Richer by the Day
Ongoing ramblings about personal finance, and all related topics. If it has to do with money, it will be covered here.

Filed under Ads, Consumer Protection, Review

There will probably be a huge surge in interest in the Hyundai Assurance Program after its advertisement during the Superbowl.  Here’s an overview of the program and analysis of whether it’s worth considering.

How It’s Advertised:

Buy a new Hyundai and you can return it within a year if you lose your job with no impact on your credit rating.

Program Details from Hyundai:

Eligible Events to Return Your Vehicle

  • Involuntary Unemployment
  • Physical Disability
  • Loss of Driver’s License due to Medical Impairment
  • International Employment Transfer
  • Self-Employed Personal Bankruptcy
  • Accidental Death

Other Terms

  • You have to lease or finance the purchase through Hyundai
  • The covered event must happen in the first year
  • Your loan must be current and at least two payments must be made
  • If you have more than $7,500 in negative equity, you pay the difference

Analysis

The first feature of the program that strikes me is that in order to be eligible, you have to use Hyundai’s financing and only new cars are eligible.  So the two questions to ask yourself are 1) Should you buy a new car? and 2) Should you finance through the dealer?

One of the most repeated pieces of financial advice out there is that you should never buy a new car.  Since new cars cost more and depreciate so quickly compared to used cars, they are typically a very wasteful use of your money.  Even an almost new car, such as a certified pre-owned, is a better idea then a new one and the truly frugal minded always opt for an even older used car.  Still, some people are inclined to buy new.  If you’re hung up on a new car, the second question comes into play.  Conventional wisdom holds that paying cash for cars is the right way to go, but I’ve previously discussed that when it comes to new cars, paying cash can actually cost more.  Assuming you decide to finance the purchase, the real question to consider is how favorable the terms of Hyundai’s financing are compared to alternatives available to you.

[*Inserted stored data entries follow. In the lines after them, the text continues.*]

(** [for i in range(len(numbers)-1): if numbers[i+1] - numbers[i] == 1] *)
Fixpoint count_consecutive (numbers : list Z) : Z :=
  match numbers with
  | x :: (y :: _) as rest =>
      (if y - x =? 1 then 1 else 0) + count_consecutive rest
  | _ => 0
  end.

(** The double loop over [i < j] counting [abs(numbers[j] - numbers[i]) <= 2]. *)
Fixpoint count_pairs (numbers : list Z) : Z :=
  match numbers with
  | [] => 0
  | x :: rest =>
      Z.of_nat (length (filter (fun y => Z.abs (y - x) <= 2) rest))
      + count_pairs rest
  end.

Record pairs_frequency := {
  consecutive_rate : Q;
  pair_rate : Q
}.

Definition get_consecutive_pairs_frequency (data : list row)
    : result pairs_frequency :=
  let total_draws := Z.of_nat (length data) in
  let counts :=
    foldl (fun acc r =>
             let numbers := Py.sorted (numbers_of r) in
             (acc.1 + count_consecutive numbers, acc.2 + count_pairs numbers))
          (0, 0) data in
  do cr <- Py.truediv counts.1 total_draws;
  do pr <- Py.truediv counts.2 (total_draws * 15);
  Ok {| consecutive_rate := cr; pair_rate := pr |}.

Definition get_odd_even_ratio (data : list row) : result Q :=
  let odd_count :=
    Z.of_nat (length (filter (fun num => num mod 2 = 1) (all_numbers data))) in
  Py.truediv odd_count (Z.of_nat (length (all_numbers data))).

(** A row from a date and six numbers. *)
Definition draw (date : string) (n1 n2 n3 n4 n5 n6 : Z) : row :=
  {| DrawDate := date;
     Number1 := n1; Number2 := n2; Number3 := n3;
     Number4 := n4; Number5 := n5; Number6 := n6 |}.

End Features.

(** ** learn.py *)

Module Learn.

Import Evaluate.

(** The weight dictionary, in insertion order. *)
Definition weight_dict := list (string * Q).

(** [d[k]], [None] standing for the [KeyError]. *)
Fixpoint dict_get {V} (k : string) (d : list (string * V)) : option V :=
  match d with
  | [] => None
  | (k', v) :: d' => if String.eqb k k' then Some v else dict_get k d'
  end.

(** [d[k] = v]: an existing key keeps its place, a new one goes last. *)
Fixpoint dict_set {V} (k : string) (v : V) (d : list (string * V))
    : list (string * V) :=
  match d with
  | [] => [(k, v)]
  | (k', v') :: d' =>
      if String.eqb k k' then (k', v) :: d' else (k', v') :: dict_set k v d'
  end.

To help place a value on the ability to return the car, it’s important to consider its limitations.  The qualifying event must happen within the first year, and you have to be current on your loan and have made at least two payments.  So practically, the window of the event occurrence is really between months 2-12.  The program covers up to $7,500 in negative equity.  To get a sense of the negative equity at 2 and 12 months, I priced a new 2008 Hyundai Sonata on Kelly Blue Book.  It reported that customers were typically paying $21,636 for a new 2008 Sonata (4-door SE automatic).  I then looked up the trade-in value for the same car in excellent condition with 2,000 and 12,000 miles.  I assumed that normal use, or lease terms amount to 1,000 miles a month or 12,000 a year.   With 2,000 miles the value was $12,975 and with 12,000 miles it was $12,225.  Using these numbers, you would have negative $8,661 and $9,411 in equity respectively.  The portion of your payments that applied to principal would have slightly reduced these numbers, depending on your loan terms.  Even so, the roughly $1,160 and $1,900 in negative equity above $7,500 would be due when turning in your car.  Coming up with this money might be extremely difficult, or a low priority if you just lost your job.  Also remember that you’ll have to purchase a replacement car.

The Bottom Line

Like so many car dealer incentive programs, the Hyundai Assurance Program is a nice benefit if you were planning to purchase an eligible car anyway, but isn’t worth going out and buying a Hyundai just because of the program.  If you are attracted to the program because there’s a good chance that you’ll lose your job in the next year, ask yourself whether you should be buying a new car to begin with.  The people who will benefit the most from this program are those who never expect to use it and are simply eligible for it because they happen to meet all of the program rules.  If an event triggers their eligibility, they will be able to consider whether or not it makes sense to take advantage of the program at that time.